Depending on the agreed purchase price, how many people are involved in the buyout and the state of everyone’s finances, it may be possible to bankroll the buyout from personal funds. However, where this is an option, consideration will need to be given to the amount each member of the management team is able to contribute, how uneven contributions will be reflected in the ownership of the business and the consequent rights of return on investment. An agreement will need to be reached to determine what should happen in the event personal circumstances change and money put into the business needs to be withdrawn.
The use of bank loans may be a possibility and there are lenders in the market who are willing to provide finance to facilitate a management buyout. From the lender’s perspective, they may take comfort from the fact that the people they are lending to are already involved in the business and will therefore be able to hit the ground running when the buyout occurs.
However, many lenders willing to back such a deal will expect the management team to demonstrate their commitment to the business, and indeed their willingness to shoulder some of the risk if things go wrong, by contributing money from their personal funds as well. It is unlikely that the use of loans will be sufficient to cover 100 per cent of the buyout costs.
Venture capitalists may be an option, although they tend to prefer the bigger ticket sales and may well have plans for the business which differ significantly from those of the management team. They may also insist on appointing someone of their choice to the management board, and while the right person may contribute a great deal to the business via their skills, experience and contacts, the wrong person can bring an unwelcome change in dynamics. This is something the management team may be uncomfortable with and which may, ultimately, frustrate attempts to steer the business in the management team’s preferred direction.
In appropriate cases, it may be possible to ask the current owner of the business to help finance the deal through what is known as a ‘deferred consideration’ arrangement. This may be possible where, for example, the current owner is prepared to accept part of the agreed purchase price at the point of completion and the rest when certain milestones are reached or events occur. It may also be possible where the owner is prepared to accept something other than money as a form of payment; for instance, an agreement to assume liability for a debt or some other obligation.
Where deferred consideration is a possibility, legal advice should be taken as soon as possible to ensure that a viable back-up plan is in place to cater for what should happen if the arrangement fails. What will the consequences be if, for example, an agreed instalment payment is missed? Will the management team be given a chance to put things right, or will the business automatically revert to the previous owner, or perhaps even transfer to a third party?
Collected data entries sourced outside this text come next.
(** A smoke test that only reads makes every reading it plans, in order, each exactly once,
    whatever the server answers to any of them, and ends with status 0 or 1; the status is 0
    exactly when no check failed. *)
Theorem smoke_exercises_all channels counters afes regs ft fo w :
  read_only args -> parsed args channels counters afes regs ft fo ->
  exists st w' (envs : list (ControlEnvelopeV2 B)),
    main fixed uuid files args w = (Ok st, w') /\
    sent (fz w') = sent (fz w) ++ (ser <$> envs) /\
    tag <$> envs = reading_plan args channels counters afes regs /\
    (st = 0 /\ failures w' = [] \/ st = 1 /\ failures w' <> []).
Proof using Hopen.
  intros Hro Hp. unfold main.
  rewrite (bind_run _ _ _ _ _ (f_equal (fun r => (r, w)) (pa_channels _ _ _ _ _ _ _ Hp))).
  rewrite (bind_run _ _ _ _ _ (f_equal (fun r => (r, w)) (pa_counters _ _ _ _ _ _ _ Hp))).
  rewrite (bind_run _ _ _ _ _ (f_equal (fun r => (r, w)) (pa_afes _ _ _ _ _ _ _ Hp))).
  rewrite (bind_run _ _ _ _ _ (f_equal (fun r => (r, w)) (pa_ft _ _ _ _ _ _ _ Hp))).
  rewrite (bind_run _ _ _ _ _ (f_equal (fun r => (r, w)) (pa_fo _ _ _ _ _ _ _ Hp))).
  destruct (goes_on_readings _ _ _ _ _ _ Hp w) as ([[tv ov] d] & w1 & envs & Hr & Hs & Ht).
  rewrite (bind_run _ _ _ _ _ Hr). rewrite (ro_writes _ Hro).
  destruct (report_outcome w1) as (w' & Hrep & Hf & Hs' & _).
  unfold explicit_ops. destruct Hro as [_ -> -> -> -> -> -> -> ->].
  change (exists st w0 (envs : list (ControlEnvelopeV2 B)), report w1 = (Ok st, w0) /\
    sent (fz w0) = sent (fz w) ++ (ser <$> envs) /\
    tag <$> envs = reading_plan args channels counters afes regs /\
    (st = 0 /\ failures w0 = [] \/ st = 1 /\ failures w0 <> [])).
  eexists _, w', envs. rewrite Hrep, Hs', Hs, Hf. split_and!; [done|done|done|].
  destruct (decide _); [by left|by right].
Qed.

End exercising.

(** ** Writing back what was read *)

(** What a board holds: trims and offsets by channel, attenuations and biases by AFE, registers
    by AFE and address. *)
Record fe_values : Type := FeValues {
  x_trim : Z -> Z; x_offset : Z -> Z; x_vgain : Z -> Z; x_bias : Z -> Z; x_reg : Z -> Z -> Z }.

(** The channels of a board and of an AFE. *)
Definition all_channels : list Z := seqZ 0 40.
Definition afe_channels (afe : Z) : list Z := seqZ (8 * afe) 8.

Section board.
Context {S B : Type} `{Peer S B, Size B, !Proto B (ControlEnvelopeV2 B), !SmokeMessages B}.
Abbreviation envelope := (ControlEnvelopeV2 B).
Context (x : fe_values).

(** The requests that leave a board as it is: readings, and writes of the values it holds, with
    the gain flags clear as they are. *)
Inductive harmless : Z * B -> Prop :=
  | hm_read t b : t ∈ READ_TYPES -> harmless (t, b)
  | hm_trim ch : harmless (MT2_WRITE_TRIM_CH_REQ, ser (WriteTrim ch (x_trim x ch) false))
  | hm_offset ch : harmless (MT2_WRITE_OFFSET_CH_REQ, ser (WriteOffset ch (x_offset x ch) false))
  | hm_vgain afe : harmless (MT2_WRITE_AFE_VGAIN_REQ, ser (WriteVgain afe (x_vgain x afe)))
  | hm_bias afe : harmless (MT2_WRITE_AFE_BIAS_SET_REQ, ser (WriteBias afe (x_bias x afe)))
  | hm_reg afe r : harmless (MT2_WRITE_AFE_REG_REQ, ser (WriteReg afe r (x_reg x afe r)))
  | hm_trims v : Forall (fun ch => x_trim x ch = v) all_channels ->
      harmless (MT2_WRITE_TRIM_ALL_CH_REQ, ser (WriteTrimAll v false))
  | hm_offsets v : Forall (fun ch => x_offset x ch = v) all_channels ->
      harmless (MT2_WRITE_OFFSET_ALL_CH_REQ, ser (WriteOffsetAll v false))
  | hm_trim_afe afe v : Forall (fun ch => x_trim x ch = v) (afe_channels afe) ->
      harmless (MT2_WRITE_TRIM_ALL_AFE_REQ, ser (WriteTrimAfe afe v false))
  | hm_offset_afe afe v : Forall (fun ch => x_offset x ch = v) (afe_channels afe) ->
      harmless (MT2_WRITE_OFFSET_ALL_AFE_REQ, ser (WriteOffsetAfe afe v false)).

(** The replies to a type of request decode, to a response of which [V] holds of the request. *)
Definition answers {Q R : Type} `{!Proto B Q, !Proto B R} (reply : envelope -> envelope) (t : Z)
    (V : Q -> R -> Prop) : Prop :=
  forall env q, tag env = (t, ser q) -> exists r, parse (payload (reply env)) = Ok r /\ V q r.

(** A server in state [s], whose board holds [x]: it answers harmless requests without changing
    its state, readings with what the board holds. *)
Class Faithful (s : S) (reply : envelope -> envelope) : Prop := {
  ff_send : can_send s = true;
  ff_answer env : harmless (tag env) -> answer s (ser env) = (s, [[ser (reply env)]]);
  ff_size env : size (ser (reply env)) <> 0;
  ff_dir env : dir (reply env) = DIR_RESPONSE;
  ff_type env : mtype (reply env) = mtype env + 1;
  ff_correl env : correl_id (reply env) = msg_id env;
  ff_test : answers reply MT2_READ_TEST_REG_REQ
    (fun (_ : TestRegRequest) (_ : TestRegResponse) => True);
  ff_info : answers reply MT2_READ_GENERAL_INFO_REQ
    (fun (_ : InfoRequest) (_ : GeneralInfo) => True);
  ff_counters : answers reply MT2_READ_TRIGGER_COUNTERS_REQ
    (fun (_ : ReadTriggerCountersRequest) (_ : ReadTriggerCountersResponse) => True);
  ff_current : answers reply MT2_READ_CURRENT_MONITOR_REQ
    (fun (_ : cmd_readCurrentMonitor) (_ : cmd_readCurrentMonitor_response) => True);
  ff_trims : answers reply MT2_READ_TRIM_ALL_CH_REQ
    (fun (_ : cmd_readTrim_allChannels) r => trimValues r = x_trim x <$> all_channels);
  ff_offsets : answers reply MT2_READ_OFFSET_ALL_CH_REQ
    (fun (_ : cmd_readOffset_allChannels) r => offsetValues r = x_offset x <$> all_channels);
  ff_trim_afe : answers reply MT2_READ_TRIM_ALL_AFE_REQ
    (fun q r => ta_trimValues r = x_trim x <$> afe_channels (rt_afeBlock q));
  ff_offset_afe : answers reply MT2_READ_OFFSET_ALL_AFE_REQ
    (fun q r => oa_offsetValues r = x_offset x <$> afe_channels (ro_afeBlock q));
  ff_trim : answers reply MT2_READ_TRIM_CH_REQ
    (fun q r => ts_trimValue r = x_trim x (rt_trimChannel q));
  ff_offset : answers reply MT2_READ_OFFSET_CH_REQ
    (fun q r => os_offsetValue r = x_offset x (ro_offsetChannel q));
  ff_vbias : answers reply MT2_READ_VBIAS_CONTROL_REQ
    (fun (_ : cmd_readVbiasControl) (_ : cmd_readVbiasControl_response) => True);
  ff_reg : answers reply MT2_READ_AFE_REG_REQ
    (fun q r => regValue r = x_reg x (rg_afeBlock q) (regAddress q));
  ff_vgain : answers reply MT2_READ_AFE_VGAIN_REQ
    (fun q r => vgainValue r = x_vgain x (vg_afeBlock q));
  ff_bias : answers reply MT2_READ_AFE_BIAS_SET_REQ
    (fun q r => biasValue r = x_bias x (bs_afeBlock q));
  ff_monitor : answers reply MT2_READ_BIAS_VOLTAGE_MONITOR_REQ
    (fun (_ : cmd_readBiasVoltageMonitor) (_ : cmd_readBiasVoltageMonitor_response) => True);
  ff_w_trim : answers reply MT2_WRITE_TRIM_CH_REQ
    (fun (_ : cmd_writeTrim_singleChannel) (_ : cmd_writeTrim_singleChannel_response) => True);
  ff_w_offset : answers reply MT2_WRITE_OFFSET_CH_REQ
    (fun (_ : cmd_writeOFFSET_singleChannel) (_ : cmd_writeOFFSET_singleChannel_response) => True);
  ff_w_vgain : answers reply MT2_WRITE_AFE_VGAIN_REQ
    (fun (_ : cmd_writeAFEVGAIN) (_ : cmd_writeAFEVGAIN_response) => True);
  ff_w_bias : answers reply MT2_WRITE_AFE_BIAS_SET_REQ
    (fun (_ : cmd_writeAFEBiasSet) (_ : cmd_writeAFEBiasSet_response) => True);
  ff_w_reg : answers reply MT2_WRITE_AFE_REG_REQ
    (fun (_ : cmd_writeAFEReg) (_ : cmd_writeAFEReg_response) => True);
  ff_w_trims : answers reply MT2_WRITE_TRIM_ALL_CH_REQ
    (fun (_ : cmd_writeTRIM_allChannels) (_ : cmd_writeTRIM_allChannels_response) => True);
  ff_w_offsets : answers reply MT2_WRITE_OFFSET_ALL_CH_REQ
    (fun (_ : cmd_writeOFFSET_allChannels) (_ : cmd_writeOFFSET_allChannels_response) => True);
  ff_w_trim_afe : answers reply MT2_WRITE_TRIM_ALL_AFE_REQ
    (fun (_ : cmd_writeTrim_allAFE) (_ : cmd_writeTrim_allAFE_response) => True);
  ff_w_offset_afe : answers reply MT2_WRITE_OFFSET_ALL_AFE_REQ
    (fun (_ : cmd_writeOFFSET_allAFE) (_ : cmd_writeOFFSET_allAFE_response) => True) }.

End board.

Section keeping.
Context {S B : Type} `{Peer S B, Size B, !Proto B (ControlEnvelopeV2 B), !SmokeMessages B}.
Context `{!ProtoLaws B (ControlEnvelopeV2 B)}.
Abbreviation Wd := (zworld S B).
Abbreviation Fd := (fworld S B).
Context (fixed : nat -> float -> string) (uuid : string) (files : string -> option string)
  (args : smoke_args).
Context (x : fe_values) (s : S) (reply : ControlEnvelopeV2 B -> ControlEnvelopeV2 B).
Context (FA : Faithful x s reply).

(** Nothing is waiting and the server is in its state. *)
Definition rests (w : Wd) : Prop := cur w = [] /\ inbox w = [] /\ srv w = s.

Definition steady_z {A : Type} (V : A -> Prop) (m : M Wd A) : Prop :=
  forall w, rests w -> exists a w', m w = (Ok a, w') /\ V a /\ rests w'.

Definition steady {A : Type} (V : A -> Prop) (m : M Fd A) : Prop :=
  forall w, rests (fz w) -> exists a w', m w = (Ok a, w') /\ V a /\ rests (fz w') /\
    failures w' = failures w.

Lemma steady_rpc ty (req : B) :
  harmless x (ty, req) ->
  steady_z (fun rep => exists env, tag env = (ty, req) /\ rep = reply env) (v2_rpc args ty req).
Proof using All.
  intros Hh w (Hc & Hi & Hsv). unfold v2_rpc.
  assert (He : exists env w1, build_env next_ids_random ty req (ma_route args) w = (Ok env, w1) /\
    tag env = (ty, req) /\ cur w1 = [] /\ inbox w1 = [] /\ srv w1 = s).
  { eexists _, _. by split_and!. }
  destruct He as (env & w1 & Hr & Ht & Hc1 & Hi1 & Hs1). rewrite (bind_run _ _ _ _ _ Hr).
  unfold bind at 1, z_send. rewrite Hs1, (ff_send x (Faithful:=FA)), (ff_answer x (Faithful:=FA)) by (by rewrite Ht).
  rewrite Hi1, Hc1. cbn [app]. set (w2 := ZW _ _ _ _ _ _ _ _ _ _).
  unfold await. unfold bind at 1, gets. change (cur w2) with (@nil B).
  change (inbox w2) with [[ser (reply env)]]. cbn [negb].
  change (bind (ret tt) ?k w2) with (k tt w2). cbv beta.
  erewrite bind_run; [|apply (recv_frames_message w2 (ser (reply env)) [] []); done].
  unfold last_frame. cbn [last]. unfold bind at 1, ret at 1. unfold bind at 1, lift at 1, parse_or.
  rewrite parse_ser. cbn [rbind].
  rewrite (proj2 (Z.eqb_neq _ _) (ff_size x (Faithful:=FA) env)).
  eexists (reply env), _. split.
  { unfold bind, ret, lift. rewrite (ff_dir x (Faithful:=FA)).
    unfold check_correl. rewrite (ff_correl x (Faithful:=FA)), !Z.eqb_refl, andb_false_r. reflexivity. }
  split; [by exists env|done].
Qed.

Lemma steady_z_bind {A C : Type} (V : A -> Prop) (V' : C -> Prop) (m : M Wd A) (k : A -> M Wd C) :
  steady_z V m -> (forall a, V a -> steady_z V' (k a)) -> steady_z V' (bind m k).
Proof using Type.
  intros Hm Hk w Hw. destruct (Hm w Hw) as (a & w1 & Hr & Ha & Hw1).
  rewrite (bind_run _ _ _ _ _ Hr). by apply Hk.
Qed.

Lemma steady_checked {Q R : Type} `{!Proto B Q, !Proto B R, !Reported R} ty (q : Q) resp label extra
    (V : Q -> R -> Prop) :
  answers reply ty V -> harmless x (ty, ser q) -> ty + 1 = resp ->
  steady_z (V q) (checked args R ty (ser q) resp label extra).
Proof using All.
  intros Ha Hh Hty. unfold checked. eapply steady_z_bind; [by apply steady_rpc|].
  intros rep (env & Ht & ->). destruct (Ha env q Ht) as (r & Hr & Hv).
  assert (Hm : mtype env = ty) by (by injection Ht).
  rewrite (ff_type x (Faithful:=FA)), Hm, Hty, Z.eqb_refl. cbn [negb].
  intros w Hw. eexists r, _. split; [|split; [exact Hv|]].
  - unfold bind at 1, ret at 1. unfold bind at 1, lift. rewrite Hr. reflexivity.
  - exact Hw.
Qed.

Lemma steady_u32 {A : Type} (V : A -> Prop) z (k : Z -> M Wd A) :
  u32 z -> steady_z V (k z) -> steady_z V (bind (lift (set_u32 z)) k).
Proof using Type. intros Hz Hk. by rewrite set_u32_in. Qed.

Lemma steady_ret {A : Type} (V : A -> Prop) a : V a -> steady V (ret a : M Fd A).
Proof using Type. intros Ha w Hw. by exists a, w. Qed.

Lemma steady_tell t : steady (fun _ => True) (tell t : M Fd unit).
Proof using Type. intros w Hw. by eexists _, _. Qed.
These are all things you will need to think about and discuss with your solicitor before the final details of your buyout plan can be agreed.
The contents of this article are for the purposes of general awareness only. They do not purport to constitute legal or professional advice. The law may have changed since this article was published. Readers should not act on the basis of the information included and should take appropriate professional advice upon their own particular circumstances.